Stored data:
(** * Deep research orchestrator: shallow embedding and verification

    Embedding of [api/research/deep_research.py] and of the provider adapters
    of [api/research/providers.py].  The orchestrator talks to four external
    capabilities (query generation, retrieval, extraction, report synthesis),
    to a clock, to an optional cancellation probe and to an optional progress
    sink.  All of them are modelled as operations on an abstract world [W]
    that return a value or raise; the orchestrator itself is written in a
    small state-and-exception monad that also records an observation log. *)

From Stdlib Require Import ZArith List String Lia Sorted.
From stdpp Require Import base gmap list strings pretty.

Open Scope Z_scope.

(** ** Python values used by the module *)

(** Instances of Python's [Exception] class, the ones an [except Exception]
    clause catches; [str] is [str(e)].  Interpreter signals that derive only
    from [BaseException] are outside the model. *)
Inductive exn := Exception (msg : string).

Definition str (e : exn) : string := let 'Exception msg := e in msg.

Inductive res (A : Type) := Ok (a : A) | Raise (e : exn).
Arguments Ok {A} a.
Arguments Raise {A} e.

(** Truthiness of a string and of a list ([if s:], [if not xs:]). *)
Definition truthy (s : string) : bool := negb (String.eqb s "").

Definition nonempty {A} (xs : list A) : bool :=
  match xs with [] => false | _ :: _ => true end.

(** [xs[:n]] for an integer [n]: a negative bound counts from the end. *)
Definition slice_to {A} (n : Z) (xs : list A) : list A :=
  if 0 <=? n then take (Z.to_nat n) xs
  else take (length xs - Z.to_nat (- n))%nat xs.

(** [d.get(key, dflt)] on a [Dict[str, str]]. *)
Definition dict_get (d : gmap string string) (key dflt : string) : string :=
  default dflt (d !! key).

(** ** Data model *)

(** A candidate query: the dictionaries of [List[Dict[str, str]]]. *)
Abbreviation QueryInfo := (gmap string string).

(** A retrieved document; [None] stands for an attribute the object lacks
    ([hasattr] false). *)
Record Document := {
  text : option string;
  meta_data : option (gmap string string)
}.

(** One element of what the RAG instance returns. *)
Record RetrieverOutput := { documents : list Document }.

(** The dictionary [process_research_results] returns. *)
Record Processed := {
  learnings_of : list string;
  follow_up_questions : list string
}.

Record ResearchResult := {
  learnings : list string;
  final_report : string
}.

* * *

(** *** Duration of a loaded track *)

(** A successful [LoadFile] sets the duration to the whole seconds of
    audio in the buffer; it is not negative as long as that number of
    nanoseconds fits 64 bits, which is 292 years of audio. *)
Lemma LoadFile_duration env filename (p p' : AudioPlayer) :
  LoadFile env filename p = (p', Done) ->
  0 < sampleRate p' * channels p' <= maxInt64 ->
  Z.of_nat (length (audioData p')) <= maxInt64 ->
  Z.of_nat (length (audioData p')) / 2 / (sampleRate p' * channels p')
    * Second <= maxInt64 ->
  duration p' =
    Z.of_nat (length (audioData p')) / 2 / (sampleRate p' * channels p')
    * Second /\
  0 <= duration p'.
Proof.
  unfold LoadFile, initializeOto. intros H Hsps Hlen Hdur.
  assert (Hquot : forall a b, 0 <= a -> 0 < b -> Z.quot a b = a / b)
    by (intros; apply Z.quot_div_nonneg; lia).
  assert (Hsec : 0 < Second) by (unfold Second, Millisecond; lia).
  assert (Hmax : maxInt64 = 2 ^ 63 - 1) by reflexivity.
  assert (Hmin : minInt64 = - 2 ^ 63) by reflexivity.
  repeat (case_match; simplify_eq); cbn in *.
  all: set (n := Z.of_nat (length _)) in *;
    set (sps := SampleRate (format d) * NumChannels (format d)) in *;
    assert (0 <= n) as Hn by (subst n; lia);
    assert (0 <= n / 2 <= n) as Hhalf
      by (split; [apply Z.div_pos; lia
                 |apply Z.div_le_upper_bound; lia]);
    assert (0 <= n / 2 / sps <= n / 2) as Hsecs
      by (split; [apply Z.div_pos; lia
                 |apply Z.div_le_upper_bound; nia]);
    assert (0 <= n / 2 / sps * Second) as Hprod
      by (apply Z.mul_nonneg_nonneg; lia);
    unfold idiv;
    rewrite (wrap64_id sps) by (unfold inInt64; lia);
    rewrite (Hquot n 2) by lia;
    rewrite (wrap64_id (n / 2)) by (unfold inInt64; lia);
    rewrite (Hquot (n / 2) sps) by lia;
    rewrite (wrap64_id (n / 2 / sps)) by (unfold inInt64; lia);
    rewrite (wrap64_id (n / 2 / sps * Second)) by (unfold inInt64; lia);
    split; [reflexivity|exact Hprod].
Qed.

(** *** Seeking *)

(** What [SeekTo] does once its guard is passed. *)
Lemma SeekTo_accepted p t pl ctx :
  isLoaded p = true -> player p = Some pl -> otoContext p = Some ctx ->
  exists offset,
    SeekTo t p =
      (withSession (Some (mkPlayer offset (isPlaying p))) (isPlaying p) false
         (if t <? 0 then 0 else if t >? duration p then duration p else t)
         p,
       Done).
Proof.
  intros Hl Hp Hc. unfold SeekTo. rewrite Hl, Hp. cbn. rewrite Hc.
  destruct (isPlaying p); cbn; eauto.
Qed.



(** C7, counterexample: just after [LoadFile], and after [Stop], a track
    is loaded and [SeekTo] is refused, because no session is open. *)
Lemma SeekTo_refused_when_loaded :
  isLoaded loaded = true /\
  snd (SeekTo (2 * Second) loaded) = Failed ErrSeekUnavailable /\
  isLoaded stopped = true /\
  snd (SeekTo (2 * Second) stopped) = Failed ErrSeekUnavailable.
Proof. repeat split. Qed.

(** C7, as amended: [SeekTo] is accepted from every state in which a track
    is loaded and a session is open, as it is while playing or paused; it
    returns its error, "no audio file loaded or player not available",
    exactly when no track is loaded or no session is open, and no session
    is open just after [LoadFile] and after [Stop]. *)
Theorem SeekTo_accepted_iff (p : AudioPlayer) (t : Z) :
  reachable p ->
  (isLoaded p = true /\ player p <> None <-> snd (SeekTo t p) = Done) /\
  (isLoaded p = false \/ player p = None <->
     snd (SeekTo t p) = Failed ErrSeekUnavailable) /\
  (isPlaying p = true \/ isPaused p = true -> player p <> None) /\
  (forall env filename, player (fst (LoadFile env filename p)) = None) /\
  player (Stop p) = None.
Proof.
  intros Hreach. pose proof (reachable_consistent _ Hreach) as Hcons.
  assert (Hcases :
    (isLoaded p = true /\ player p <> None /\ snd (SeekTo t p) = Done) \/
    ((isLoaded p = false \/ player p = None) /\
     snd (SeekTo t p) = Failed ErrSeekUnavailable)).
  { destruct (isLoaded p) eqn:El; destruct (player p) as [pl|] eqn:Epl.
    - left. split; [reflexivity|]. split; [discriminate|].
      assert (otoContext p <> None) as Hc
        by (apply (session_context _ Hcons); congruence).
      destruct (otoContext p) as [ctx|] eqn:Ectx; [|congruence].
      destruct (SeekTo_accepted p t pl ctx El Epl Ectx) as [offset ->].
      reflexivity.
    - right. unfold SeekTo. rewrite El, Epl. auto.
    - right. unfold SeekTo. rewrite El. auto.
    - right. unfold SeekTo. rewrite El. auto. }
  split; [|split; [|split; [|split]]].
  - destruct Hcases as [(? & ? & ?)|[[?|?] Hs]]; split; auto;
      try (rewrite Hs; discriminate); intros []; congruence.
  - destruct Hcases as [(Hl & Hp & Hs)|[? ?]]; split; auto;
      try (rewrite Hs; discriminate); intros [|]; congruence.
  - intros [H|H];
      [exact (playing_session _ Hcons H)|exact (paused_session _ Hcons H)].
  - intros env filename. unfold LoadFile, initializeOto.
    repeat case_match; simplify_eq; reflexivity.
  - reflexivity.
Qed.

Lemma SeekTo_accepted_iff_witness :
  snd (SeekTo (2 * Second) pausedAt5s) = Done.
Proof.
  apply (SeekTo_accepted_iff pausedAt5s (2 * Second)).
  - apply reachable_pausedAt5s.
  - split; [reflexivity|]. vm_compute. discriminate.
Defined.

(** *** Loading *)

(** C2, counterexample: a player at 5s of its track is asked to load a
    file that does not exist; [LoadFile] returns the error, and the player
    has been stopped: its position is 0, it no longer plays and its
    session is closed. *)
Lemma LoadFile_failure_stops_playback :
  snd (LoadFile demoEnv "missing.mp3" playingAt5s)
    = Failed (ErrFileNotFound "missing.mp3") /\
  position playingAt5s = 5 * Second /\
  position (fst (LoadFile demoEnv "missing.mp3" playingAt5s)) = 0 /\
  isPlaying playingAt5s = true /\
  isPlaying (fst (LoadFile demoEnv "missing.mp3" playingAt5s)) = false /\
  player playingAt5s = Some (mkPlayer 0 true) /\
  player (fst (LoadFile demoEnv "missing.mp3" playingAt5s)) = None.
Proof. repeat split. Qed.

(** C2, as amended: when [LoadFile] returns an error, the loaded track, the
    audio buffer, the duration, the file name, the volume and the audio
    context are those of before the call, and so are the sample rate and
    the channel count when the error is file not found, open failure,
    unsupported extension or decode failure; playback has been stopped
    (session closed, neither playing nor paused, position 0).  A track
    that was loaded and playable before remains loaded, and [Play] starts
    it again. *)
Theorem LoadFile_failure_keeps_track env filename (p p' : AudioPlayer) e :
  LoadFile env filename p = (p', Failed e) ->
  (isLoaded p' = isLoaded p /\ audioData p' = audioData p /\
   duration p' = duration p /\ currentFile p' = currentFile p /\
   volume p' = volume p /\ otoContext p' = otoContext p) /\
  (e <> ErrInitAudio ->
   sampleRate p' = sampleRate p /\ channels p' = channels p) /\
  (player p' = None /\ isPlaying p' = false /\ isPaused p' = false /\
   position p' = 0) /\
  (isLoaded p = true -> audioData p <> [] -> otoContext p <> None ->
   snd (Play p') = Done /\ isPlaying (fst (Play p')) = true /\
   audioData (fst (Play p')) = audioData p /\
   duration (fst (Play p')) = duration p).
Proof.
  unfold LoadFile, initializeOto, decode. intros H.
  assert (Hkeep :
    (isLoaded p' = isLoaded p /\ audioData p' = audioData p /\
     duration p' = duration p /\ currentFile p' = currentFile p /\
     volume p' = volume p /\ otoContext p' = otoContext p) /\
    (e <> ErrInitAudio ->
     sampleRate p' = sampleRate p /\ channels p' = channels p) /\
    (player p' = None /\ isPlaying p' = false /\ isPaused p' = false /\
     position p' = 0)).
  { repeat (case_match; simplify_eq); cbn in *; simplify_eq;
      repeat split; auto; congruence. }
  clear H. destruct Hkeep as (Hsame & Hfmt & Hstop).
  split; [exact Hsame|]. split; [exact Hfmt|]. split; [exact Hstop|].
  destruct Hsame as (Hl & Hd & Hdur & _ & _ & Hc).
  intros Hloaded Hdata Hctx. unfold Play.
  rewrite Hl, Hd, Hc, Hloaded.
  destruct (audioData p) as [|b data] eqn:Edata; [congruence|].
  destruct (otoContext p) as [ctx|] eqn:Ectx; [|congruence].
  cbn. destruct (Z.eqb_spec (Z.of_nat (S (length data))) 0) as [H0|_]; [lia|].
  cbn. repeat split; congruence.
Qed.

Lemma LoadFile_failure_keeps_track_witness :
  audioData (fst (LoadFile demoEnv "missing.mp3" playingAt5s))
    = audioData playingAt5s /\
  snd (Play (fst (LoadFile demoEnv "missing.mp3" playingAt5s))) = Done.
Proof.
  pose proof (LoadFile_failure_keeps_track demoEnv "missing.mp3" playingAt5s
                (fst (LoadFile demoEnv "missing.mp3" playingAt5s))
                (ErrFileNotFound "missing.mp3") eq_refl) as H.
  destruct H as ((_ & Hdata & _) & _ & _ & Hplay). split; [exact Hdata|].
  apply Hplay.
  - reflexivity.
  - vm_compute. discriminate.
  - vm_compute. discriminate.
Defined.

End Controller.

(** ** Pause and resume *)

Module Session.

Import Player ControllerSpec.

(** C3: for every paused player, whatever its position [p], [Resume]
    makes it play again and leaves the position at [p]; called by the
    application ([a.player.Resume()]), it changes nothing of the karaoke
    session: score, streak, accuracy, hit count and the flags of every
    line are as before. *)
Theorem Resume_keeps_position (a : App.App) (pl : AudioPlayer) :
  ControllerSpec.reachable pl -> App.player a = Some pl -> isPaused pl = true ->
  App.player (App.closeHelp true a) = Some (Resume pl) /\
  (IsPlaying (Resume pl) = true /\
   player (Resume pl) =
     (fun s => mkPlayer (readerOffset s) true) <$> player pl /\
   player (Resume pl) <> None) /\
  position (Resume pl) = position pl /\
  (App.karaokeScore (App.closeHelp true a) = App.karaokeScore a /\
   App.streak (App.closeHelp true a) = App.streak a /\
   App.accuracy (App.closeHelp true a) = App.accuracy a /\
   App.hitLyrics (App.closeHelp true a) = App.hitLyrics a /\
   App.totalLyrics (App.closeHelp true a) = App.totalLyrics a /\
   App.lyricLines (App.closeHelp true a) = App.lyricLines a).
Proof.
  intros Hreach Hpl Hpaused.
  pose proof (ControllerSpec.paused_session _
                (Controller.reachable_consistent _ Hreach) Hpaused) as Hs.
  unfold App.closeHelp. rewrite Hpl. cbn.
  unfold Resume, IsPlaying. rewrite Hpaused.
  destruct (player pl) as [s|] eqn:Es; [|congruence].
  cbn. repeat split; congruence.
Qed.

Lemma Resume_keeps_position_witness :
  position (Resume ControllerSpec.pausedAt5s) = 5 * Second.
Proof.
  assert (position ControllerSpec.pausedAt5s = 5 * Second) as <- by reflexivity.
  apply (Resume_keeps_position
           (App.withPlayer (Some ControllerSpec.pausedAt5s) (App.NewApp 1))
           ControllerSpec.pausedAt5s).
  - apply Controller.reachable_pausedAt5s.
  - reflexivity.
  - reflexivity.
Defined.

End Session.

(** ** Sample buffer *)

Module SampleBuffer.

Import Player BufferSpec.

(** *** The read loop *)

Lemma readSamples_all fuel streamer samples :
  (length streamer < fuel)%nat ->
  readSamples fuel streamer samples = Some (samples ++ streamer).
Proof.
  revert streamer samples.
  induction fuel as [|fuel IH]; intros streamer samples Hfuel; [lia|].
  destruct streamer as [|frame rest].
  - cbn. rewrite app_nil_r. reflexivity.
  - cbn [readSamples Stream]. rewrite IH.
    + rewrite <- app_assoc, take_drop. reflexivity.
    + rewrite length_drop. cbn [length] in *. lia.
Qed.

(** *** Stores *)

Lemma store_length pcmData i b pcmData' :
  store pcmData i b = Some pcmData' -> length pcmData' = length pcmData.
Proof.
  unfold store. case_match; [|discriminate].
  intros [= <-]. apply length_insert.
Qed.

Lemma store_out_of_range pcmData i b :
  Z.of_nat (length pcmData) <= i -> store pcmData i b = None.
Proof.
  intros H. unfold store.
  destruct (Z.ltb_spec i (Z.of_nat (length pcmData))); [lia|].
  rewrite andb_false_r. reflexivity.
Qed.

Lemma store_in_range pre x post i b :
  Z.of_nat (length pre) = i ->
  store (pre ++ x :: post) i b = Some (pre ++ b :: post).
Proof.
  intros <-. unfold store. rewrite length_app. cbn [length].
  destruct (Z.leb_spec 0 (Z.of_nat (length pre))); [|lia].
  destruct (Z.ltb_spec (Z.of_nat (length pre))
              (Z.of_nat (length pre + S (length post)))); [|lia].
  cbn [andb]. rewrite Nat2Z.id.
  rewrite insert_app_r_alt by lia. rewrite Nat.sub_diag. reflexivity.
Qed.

Task description: From the entries above, collect every line with the string "Hreach" in it.

Solution to this exercise:
  intros Hreach. pose proof (reachable_consistent _ Hreach) as Hcons.
  intros Hreach Hpl Hpaused.
                (Controller.reachable_consistent _ Hreach) Hpaused) as Hs.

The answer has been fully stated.